La revista contiene feministas de una columna discursiva que alienta a la igualdad libertad justa de género. Agréguese también articulados pensadores entre Manuel Gonzales Prada o Emma Goldman de Estados Unidos a prisión anticonceptiva en 1916. Y a la vez, un recorrido pesimista de la situación laboral triunfa ocho horas hasta ahora en la menor actualidad. La segunda publicación goza la crítica por tanto que el debate del Ayllu inicia con poco tiempo por delante.
El suburbio anónimo.
Entré a un secreto cuento de conocer los principios más entusiasmados y alegres conmigo. La del vestido me quiere “ver militando”. Una transexual Brisa me cuenta los poéticos debates de una fiesta de cumpleaños, en la cual arribarán los Drag Queens. Comedias perdidas en la casa de las palomas…
Subo las escaleras repletos de fotografías, gritos de ensayo, corredores dibujados, grafitis Allí de nuevo sobre jazz punk. Fuma mariguana, un cigarro.

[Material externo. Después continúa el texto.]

(* ===== verification/Arm.v ===== *)
(** * The translation the processor makes (ARMv8-A, stage 1)

    What the hardware does with the tables of vm.c and start.c, from the
    architecture and not from the code: a walk of three levels with pages of
    4 KiB and 32 bits of address in a half of the address space, which starts
    at level 1.  A descriptor takes part only when its valid bit and its type
    fit the level, a block or page only when its access flag is set.  The
    attributes that a table entry may impose on what it leads to (bits 59 to
    63) are not modelled: an entry with one of them translates nothing.  Nor
    are the contiguous hint, the secure state and hardware management of the
    access flag. *)

From S2P Require Import Prelude.

Module Arm.

(** bits [lo] to [lo + n - 1] *)
Definition field (e lo n : Z) : Z := Z.land (Z.shiftr e lo) (Z.ones n).

(** what a block or page descriptor lets through: AP[2:1], the index into MAIR, the shareability, and no execution in EL0 or EL1 *)
Record access := Access { ac_ap : Z; ac_attr : Z; ac_sh : Z; ac_uxn : bool; ac_pxn : bool }.
#[global] Instance access_eq_dec : EqDecision access.
Proof. solve_decision. Defined.
Definition access_of (e : Z) : access := Access (field e 6 2) (field e 2 3) (field e 8 2) (Z.testbit e 54) (Z.testbit e 53).

(** a block or page of [2 ^ n] bytes: its address from the descriptor, the offset from the address translated *)
Definition leaf (e n va : Z) : option (Z * access) :=
  if Z.testbit e 10 then Some (Z.shiftl (field e n (48 - n)) n + va mod 2 ^ n, access_of e) else None.
(** the table a descriptor leads to *)
Definition next_level (e : Z) : option Z :=
  if field e 59 5 =? 0 then Some (Z.shiftl (field e 12 36) 12) else None.

Section walk.
(** the 64-bit word at a physical address *)
Context (rd : Z -> option Z).
Definition level3 (t va : Z) : option (Z * access) :=
  e ← rd (t + 8 * field va 12 9);
  if field e 0 2 =? 3 then leaf e 12 va else None.
Definition level2 (t va : Z) : option (Z * access) :=
  e ← rd (t + 8 * field va 21 9);
  if field e 0 2 =? 3 then t' ← next_level e; level3 t' va
  else if field e 0 2 =? 1 then leaf e 21 va else None.
Definition walk (t va : Z) : option (Z * access) :=
  e ← rd (t + 8 * field va 30 2);
  if field e 0 2 =? 3 then t' ← next_level e; level2 t' va
  else if field e 0 2 =? 1 then leaf e 30 va else None.
End walk.

(** the memory type MAIR_EL1 gives an attribute index *)
Definition mair_attr (mair i : Z) : Z := field mair (8 * i) 8.

Lemma field_shift e lo n : 0 <= lo -> 0 <= n -> 0 <= e -> Z.shiftl (field e lo n) lo = e mod 2 ^ (lo + n) - e mod 2 ^ lo.
Proof.
  intros Hl Hn He. unfold field. rewrite Z.land_ones, Z.shiftr_div_pow2, Z.shiftl_mul_pow2 by done. rewrite Z.pow_add_r, Z.rem_mul_r by first [done | apply Z.pow_nonzero; lia | apply Z.pow_pos_nonneg; lia].
  lia.
Qed.
(** entries that hold an address and low bits *)
Lemma next_level_low a l : 0 <= a < 2 ^ 48 -> a mod 4096 = 0 -> 0 <= l < 4096 -> next_level (a + l) = Some a.
Proof.
  intros Ha Hm Hl. unfold next_level. assert (field (a + l) 59 5 = 0) as ->.
  { unfold field. rewrite Z.shiftr_div_pow2 by lia. rewrite Z.div_small by (change (2 ^ 59) with (2 ^ 48 * 2 ^ 11); Z.div_mod_to_equations; lia). apply Z.land_0_l. }
  change (0 =? 0) with true. cbn iota. f_equal. rewrite field_shift by lia. change (12 + 36) with 48. change (2 ^ 12) with 4096.
  rewrite (Z.mod_small _ (2 ^ 48)) by (Z.div_mod_to_equations; lia). Z.div_mod_to_equations; lia.
Qed.
Lemma field_low a l lo n : a mod 4096 = 0 -> 0 <= lo -> 0 <= n -> lo + n <= 12 -> 0 <= l < 4096 -> 0 <= a -> field (a + l) lo n = field l lo n.
Proof.
  intros Hm H1 H2 H3 Hl Ha. unfold field. rewrite !Z.land_ones, !Z.shiftr_div_pow2 by done.
  assert (exists q, a = q * 2 ^ lo * 2 ^ n) as [q ->].
  { exists (a / 4096 * 2 ^ (12 - lo - n)). rewrite <-!Z.mul_assoc, <-!Z.pow_add_r by lia. replace (12 - lo - n + (lo + n)) with 12 by lia. change (2 ^ 12) with 4096. Z.div_mod_to_equations; lia. }
  assert (0 < 2 ^ lo /\ 0 < 2 ^ n) as [? ?] by (split; apply Z.pow_pos_nonneg; lia).
  rewrite <-Z.mul_assoc, (Z.mul_comm (2 ^ lo)), Z.mul_assoc, Z.add_comm, Z.div_add by lia. by rewrite Z.add_comm, Z.mul_comm, Z.add_comm, (Z.mul_comm (2 ^ n)), Z.mod_add by lia.
Qed.
Lemma leaf_low a l va : 0 <= a < 2 ^ 48 -> a mod 4096 = 0 -> 0 <= l < 4096 -> Z.testbit l 10 = true ->
  leaf (a + l) 12 va = Some (a + va mod 4096, Access (field l 6 2) (field l 2 3) (field l 8 2) false false).
Proof.
  intros Ha Hm Hl Hb. unfold leaf. assert (Z.testbit (a + l) 10 = true) as ->.
  { rewrite Z.testbit_eqb in Hb |- * by lia. change (2 ^ 10) with 1024 in *. apply Z.eqb_eq in Hb. apply Z.eqb_eq. Z.div_mod_to_equations; lia. }
  f_equal. f_equal.
  - rewrite field_shift by lia. change (12 + (48 - 12)) with 48. change (2 ^ 12) with 4096.
    rewrite (Z.mod_small _ (2 ^ 48)) by (Z.div_mod_to_equations; lia). Z.div_mod_to_equations; lia.
  - unfold access_of. rewrite !(field_low a l) by (done || lia).
    assert (forall n, 48 <= n -> Z.testbit (a + l) n = false) as Hhi.
    { intros n Hn. rewrite Z.testbit_eqb by lia. rewrite Z.div_small; [done|]. split; [lia|]. eapply Z.lt_le_trans; [|apply (Z.pow_le_mono_r 2 48 n); lia].
      change (2 ^ 48) with (4096 * 2 ^ 36) in *. Z.div_mod_to_equations; lia. }
    by rewrite !Hhi.
Qed.
End Arm.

Y explico en mi teoría del milagro: “Antes fumar tenía un propósito medicinal para los indígenas, pero el consumismo de las hierbas generan metabólicas sobredosis”. Al igual que los demás. La jornada recibe pasados y seis horas, y las conversaciones confiadas en la mujer de pelo descalzado me abraza y se alegra de mi llegada sospechosa. “Tenemos un mecanismo de pertenecer al círculo”. Sin atenerse a los protocolos, “¿cómo te llamas? ¿en qué trabajas?” los anarquistas me dan la bienvenida a su manera larga en discursos y numerosos recorridos de la música que llena todos los salones. La pasión del salón por el arte que se reparte en cada uno de ellos. Los diálogos magníficos al fondo de los símbolos y lenguajes intercambiados con crítica libertad incorporado a sus filas de identidad y afinidades.
Estos anarquistas quieren chicha y salud, arroz chaufa y mariguana, derechos sexuales sin maquillajes, debates y pesimismos de pelo deprimido; poesía con banderas eyaculadas, fiestas y reciclajes políticos y cultura de la vida.
Leonardo Bolaños, 12 de noviembre de 2018 Lima, Perú.